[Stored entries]
● ● ● ● ●

Lemma ExecuteTool_routes_qualified_name_witness :
  ("_"%char ∉ str "toy")
  ∧ manager.servers toy_manager_inited !! str "toy"
    = Some (manager.set_tools toy_server [toy_tool])
  ∧ manager.ran_result
      (manager.ExecuteTool toy_ok_Do (λ req, Ok (mcp.Method req)) (λ _, None) id
         toy_rpc_unmarshal toy_decode (λ tool args, tool)
         (λ _, Err (str "not JSON")) id toy_manager_inited
         (str "toy" ++ str "__" ++ str "web__search") (str "{}") 0)
    = manager.ran_result
        (manager.callTool toy_ok_Do (λ req, Ok (mcp.Method req)) (λ _, None) id
           toy_rpc_unmarshal toy_decode (λ tool args, tool)
           (λ _, Err (str "not JSON"))
           (manager.set_tools toy_server [toy_tool]) (str "web__search") (str "{}") 0).
Proof.
  assert (H1 : "_"%char ∉ str "toy") by (apply (bool_decide_unpack _); by vm_compute).
  assert (H2 : manager.servers toy_manager_inited !! str "toy"
               = Some (manager.set_tools toy_server [toy_tool]))
    by (vm_compute; reflexivity).
  split; [exact H1|]. split; [exact H2|].
  exact (f_equal manager.ran_result
           (ExecuteTool_routes_qualified_name toy_ok_Do (λ req, Ok (mcp.Method req))
              (λ _, None) id toy_rpc_unmarshal toy_decode (λ tool args, tool)
              (λ _, Err (str "not JSON")) id toy_manager_inited (str "toy")
              (str "web__search") (str "{}") _ 0 H1 H2)).
Defined.


(** *** ActiveToolDefs *)

Lemma elem_of_active (m : manager.MCPManager) (extraNames : list gostring)
    (n : gostring) :
  n ∈ manager.active m extraNames
  ↔ (∃ srv, manager.servers m !! n = Some srv
            ∧ mcp.Enabled (mcp.cfg srv) = true ∧ mcp.inited srv = true)
    ∨ n ∈ extraNames.
Proof.
  unfold manager.active. rewrite elem_of_union, elem_of_dom, elem_of_list_to_set.
  unfold is_Some. setoid_rewrite map_lookup_filter_Some. cbn. done.
Qed.

Lemma defs_loop_is_Some (m : manager.MCPManager) (names : list gostring) :
  is_Some (manager.defs_loop m names)
  ↔ Forall (λ n, is_Some (manager.servers m !! n)) names.
Proof.
  induction names as [|name names IH]; cbn.
  { split; [constructor|by eexists]. }
  rewrite Forall_cons. destruct (manager.servers m !! name) as [srv|].
  - destruct (mcp.inited srv); cbn.
    + rewrite fmap_is_Some, IH. split; [by split|by intros [_ ?]].
    + rewrite IH. split; [by split|by intros [_ ?]].
  - split; [by intros [? ?]|]. by intros [[? ?] _].
Qed.

Lemma defs_loop_Some (m : manager.MCPManager) (names : list gostring)
    (defs : list tools.Definition_) :
  manager.defs_loop m names = Some defs →
  ∀ d, d ∈ defs
       ↔ ∃ name srv, name ∈ names ∧ manager.servers m !! name = Some srv
                     ∧ mcp.inited srv = true ∧ d ∈ manager.defs_of name srv.
Proof.
  revert defs. induction names as [|name names IH]; intros defs; cbn.
  { intros [= <-] d. split; [by intros ?%elem_of_nil|].
    by intros (? & ? & ?%elem_of_nil & _). }
  destruct (manager.servers m !! name) as [srv|] eqn:Hsrv; [|done].
  destruct (mcp.inited srv) eqn:Hin; cbn.
  - destruct (manager.defs_loop m names) as [defs'|]; [|done]. cbn.
    intros [= <-] d. rewrite elem_of_app, (IH defs' eq_refl d). split.
    + intros [Hd|(n & s & Hn & Hs & Hi & Hd)].
      * exists name, srv. split; [by left|done].
      * exists n, s. split; [by right|done].
    + intros (n & s & Hn & Hs & Hi & Hd).
      apply elem_of_cons in Hn as [->|Hn].
      * left. congruence.
      * right. by exists n, s.
  - intros Hdefs d. rewrite (IH defs Hdefs d). split.
    + intros (n & s & Hn & Hs & Hi & Hd). exists n, s. split; [by right|done].
    + intros (n & s & Hn & Hs & Hi & Hd).
      apply elem_of_cons in Hn as [->|Hn]; [congruence|]. by exists n, s.
Qed.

● ● ● ● ●

▶ **Task prompt**
Go through the records and show every line with the string "servers" in it.

▶ **Answer**
  ∧ manager.servers toy_manager_inited !! str "toy"
  assert (H2 : manager.servers toy_manager_inited !! str "toy"
  ↔ (∃ srv, manager.servers m !! n = Some srv
  ↔ Forall (λ n, is_Some (manager.servers m !! n)) names.
  rewrite Forall_cons. destruct (manager.servers m !! name) as [srv|].
       ↔ ∃ name srv, name ∈ names ∧ manager.servers m !! name = Some srv
  destruct (manager.servers m !! name) as [srv|] eqn:Hsrv; [|done].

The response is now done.